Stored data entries
###

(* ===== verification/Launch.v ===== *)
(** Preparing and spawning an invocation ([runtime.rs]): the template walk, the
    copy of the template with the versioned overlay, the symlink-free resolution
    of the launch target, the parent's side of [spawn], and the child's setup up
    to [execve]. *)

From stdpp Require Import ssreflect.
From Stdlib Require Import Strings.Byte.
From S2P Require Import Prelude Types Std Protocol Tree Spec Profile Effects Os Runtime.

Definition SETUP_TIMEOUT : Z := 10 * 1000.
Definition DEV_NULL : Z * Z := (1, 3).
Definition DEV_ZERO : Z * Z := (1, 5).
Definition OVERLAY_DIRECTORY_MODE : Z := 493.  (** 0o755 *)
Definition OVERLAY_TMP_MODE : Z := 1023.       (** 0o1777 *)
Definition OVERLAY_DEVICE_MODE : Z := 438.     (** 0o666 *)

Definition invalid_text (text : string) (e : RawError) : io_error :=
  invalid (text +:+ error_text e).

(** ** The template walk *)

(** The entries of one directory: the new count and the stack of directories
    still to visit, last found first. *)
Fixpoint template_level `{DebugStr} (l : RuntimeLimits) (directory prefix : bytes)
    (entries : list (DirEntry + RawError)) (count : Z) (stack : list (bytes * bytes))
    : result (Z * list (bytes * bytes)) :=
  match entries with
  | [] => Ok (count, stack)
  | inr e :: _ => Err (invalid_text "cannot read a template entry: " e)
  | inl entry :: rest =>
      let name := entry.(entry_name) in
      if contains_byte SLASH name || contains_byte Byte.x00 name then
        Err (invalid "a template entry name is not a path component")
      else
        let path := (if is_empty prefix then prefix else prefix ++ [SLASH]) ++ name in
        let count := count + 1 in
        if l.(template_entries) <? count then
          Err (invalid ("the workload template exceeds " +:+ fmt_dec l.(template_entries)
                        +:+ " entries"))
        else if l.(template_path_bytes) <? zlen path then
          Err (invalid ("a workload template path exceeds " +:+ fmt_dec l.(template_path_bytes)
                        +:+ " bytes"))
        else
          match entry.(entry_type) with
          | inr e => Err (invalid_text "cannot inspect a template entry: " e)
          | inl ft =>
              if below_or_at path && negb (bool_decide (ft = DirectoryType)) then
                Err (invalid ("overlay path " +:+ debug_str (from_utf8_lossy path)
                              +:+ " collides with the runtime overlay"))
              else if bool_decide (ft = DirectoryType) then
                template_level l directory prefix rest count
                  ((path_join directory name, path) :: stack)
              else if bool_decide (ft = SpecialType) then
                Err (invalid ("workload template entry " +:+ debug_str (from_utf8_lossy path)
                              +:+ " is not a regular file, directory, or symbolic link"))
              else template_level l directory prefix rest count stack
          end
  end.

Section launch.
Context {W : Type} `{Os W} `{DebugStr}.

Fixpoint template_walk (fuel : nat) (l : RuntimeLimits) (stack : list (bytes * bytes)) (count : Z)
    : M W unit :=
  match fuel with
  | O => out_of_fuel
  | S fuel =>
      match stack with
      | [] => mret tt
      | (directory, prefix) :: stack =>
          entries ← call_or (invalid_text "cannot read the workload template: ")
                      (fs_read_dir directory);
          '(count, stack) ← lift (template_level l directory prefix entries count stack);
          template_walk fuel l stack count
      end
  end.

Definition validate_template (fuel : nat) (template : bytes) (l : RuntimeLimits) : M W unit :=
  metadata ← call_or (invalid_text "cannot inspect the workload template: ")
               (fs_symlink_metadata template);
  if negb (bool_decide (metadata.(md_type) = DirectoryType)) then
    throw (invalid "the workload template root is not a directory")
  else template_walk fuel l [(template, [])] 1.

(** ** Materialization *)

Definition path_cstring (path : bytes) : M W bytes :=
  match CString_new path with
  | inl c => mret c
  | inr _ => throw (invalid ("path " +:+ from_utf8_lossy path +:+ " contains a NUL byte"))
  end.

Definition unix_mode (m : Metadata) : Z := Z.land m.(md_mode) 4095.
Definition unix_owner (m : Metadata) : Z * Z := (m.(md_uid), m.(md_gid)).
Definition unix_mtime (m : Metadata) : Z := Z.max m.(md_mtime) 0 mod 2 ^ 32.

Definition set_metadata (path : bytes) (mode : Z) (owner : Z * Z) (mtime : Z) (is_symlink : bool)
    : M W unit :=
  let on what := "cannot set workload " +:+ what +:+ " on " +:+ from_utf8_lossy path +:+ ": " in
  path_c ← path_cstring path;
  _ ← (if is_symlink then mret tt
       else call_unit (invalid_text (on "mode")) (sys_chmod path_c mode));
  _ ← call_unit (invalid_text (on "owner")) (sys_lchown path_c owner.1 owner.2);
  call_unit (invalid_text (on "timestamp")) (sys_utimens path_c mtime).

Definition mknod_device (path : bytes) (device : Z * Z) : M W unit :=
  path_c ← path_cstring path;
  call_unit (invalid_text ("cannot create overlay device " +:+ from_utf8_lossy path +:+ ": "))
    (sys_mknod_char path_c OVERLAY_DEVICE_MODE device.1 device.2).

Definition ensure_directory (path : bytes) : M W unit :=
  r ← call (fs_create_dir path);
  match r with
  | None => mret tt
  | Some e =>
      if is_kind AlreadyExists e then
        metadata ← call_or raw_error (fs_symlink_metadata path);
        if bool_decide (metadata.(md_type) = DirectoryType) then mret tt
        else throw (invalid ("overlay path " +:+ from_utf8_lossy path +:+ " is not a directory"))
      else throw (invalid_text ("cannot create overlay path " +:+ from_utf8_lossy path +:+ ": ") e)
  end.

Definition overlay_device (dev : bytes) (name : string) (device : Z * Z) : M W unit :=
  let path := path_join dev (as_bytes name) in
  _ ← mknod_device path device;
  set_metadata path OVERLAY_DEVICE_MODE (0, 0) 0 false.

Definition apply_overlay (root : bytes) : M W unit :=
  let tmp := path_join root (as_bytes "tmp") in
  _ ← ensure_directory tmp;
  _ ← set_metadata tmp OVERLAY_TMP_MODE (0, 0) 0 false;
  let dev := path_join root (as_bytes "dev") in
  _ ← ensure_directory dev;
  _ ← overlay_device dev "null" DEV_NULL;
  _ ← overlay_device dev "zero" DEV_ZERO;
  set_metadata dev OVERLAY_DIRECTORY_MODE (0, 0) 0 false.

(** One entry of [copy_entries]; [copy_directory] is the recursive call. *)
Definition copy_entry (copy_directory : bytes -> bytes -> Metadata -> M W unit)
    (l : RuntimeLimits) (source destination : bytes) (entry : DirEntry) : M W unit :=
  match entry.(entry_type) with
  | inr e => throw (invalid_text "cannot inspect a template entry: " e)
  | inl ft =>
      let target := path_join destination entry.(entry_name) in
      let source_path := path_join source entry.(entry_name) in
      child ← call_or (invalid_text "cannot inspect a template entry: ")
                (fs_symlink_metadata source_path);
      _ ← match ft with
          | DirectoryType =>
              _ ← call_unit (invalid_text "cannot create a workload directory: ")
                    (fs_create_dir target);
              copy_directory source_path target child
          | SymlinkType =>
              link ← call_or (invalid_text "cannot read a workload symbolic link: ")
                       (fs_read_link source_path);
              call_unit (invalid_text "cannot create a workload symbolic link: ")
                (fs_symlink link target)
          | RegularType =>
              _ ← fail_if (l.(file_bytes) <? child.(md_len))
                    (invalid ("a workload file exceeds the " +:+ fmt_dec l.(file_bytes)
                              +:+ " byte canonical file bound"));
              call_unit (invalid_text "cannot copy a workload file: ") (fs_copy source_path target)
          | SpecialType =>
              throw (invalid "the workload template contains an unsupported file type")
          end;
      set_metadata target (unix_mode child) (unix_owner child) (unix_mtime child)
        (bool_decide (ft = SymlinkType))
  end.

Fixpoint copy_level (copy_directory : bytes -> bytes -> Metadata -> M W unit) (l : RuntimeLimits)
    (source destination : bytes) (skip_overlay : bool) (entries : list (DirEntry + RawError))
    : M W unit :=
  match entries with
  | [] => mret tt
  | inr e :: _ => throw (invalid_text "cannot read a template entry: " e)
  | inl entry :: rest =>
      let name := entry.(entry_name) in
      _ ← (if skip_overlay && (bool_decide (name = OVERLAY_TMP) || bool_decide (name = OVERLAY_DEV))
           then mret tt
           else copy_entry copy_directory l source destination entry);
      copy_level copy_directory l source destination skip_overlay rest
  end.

###

In the data above, start at the line that has "Definition copy_entry (copy_directory", stop after the line that has "(fs_symlink_metadata source_path);", and print every line in between exactly as it stands.

Exercise solution:
Definition copy_entry (copy_directory : bytes -> bytes -> Metadata -> M W unit)
    (l : RuntimeLimits) (source destination : bytes) (entry : DirEntry) : M W unit :=
  match entry.(entry_type) with
  | inr e => throw (invalid_text "cannot inspect a template entry: " e)
  | inl ft =>
      let target := path_join destination entry.(entry_name) in
      let source_path := path_join source entry.(entry_name) in
      child ← call_or (invalid_text "cannot inspect a template entry: ")
                (fs_symlink_metadata source_path);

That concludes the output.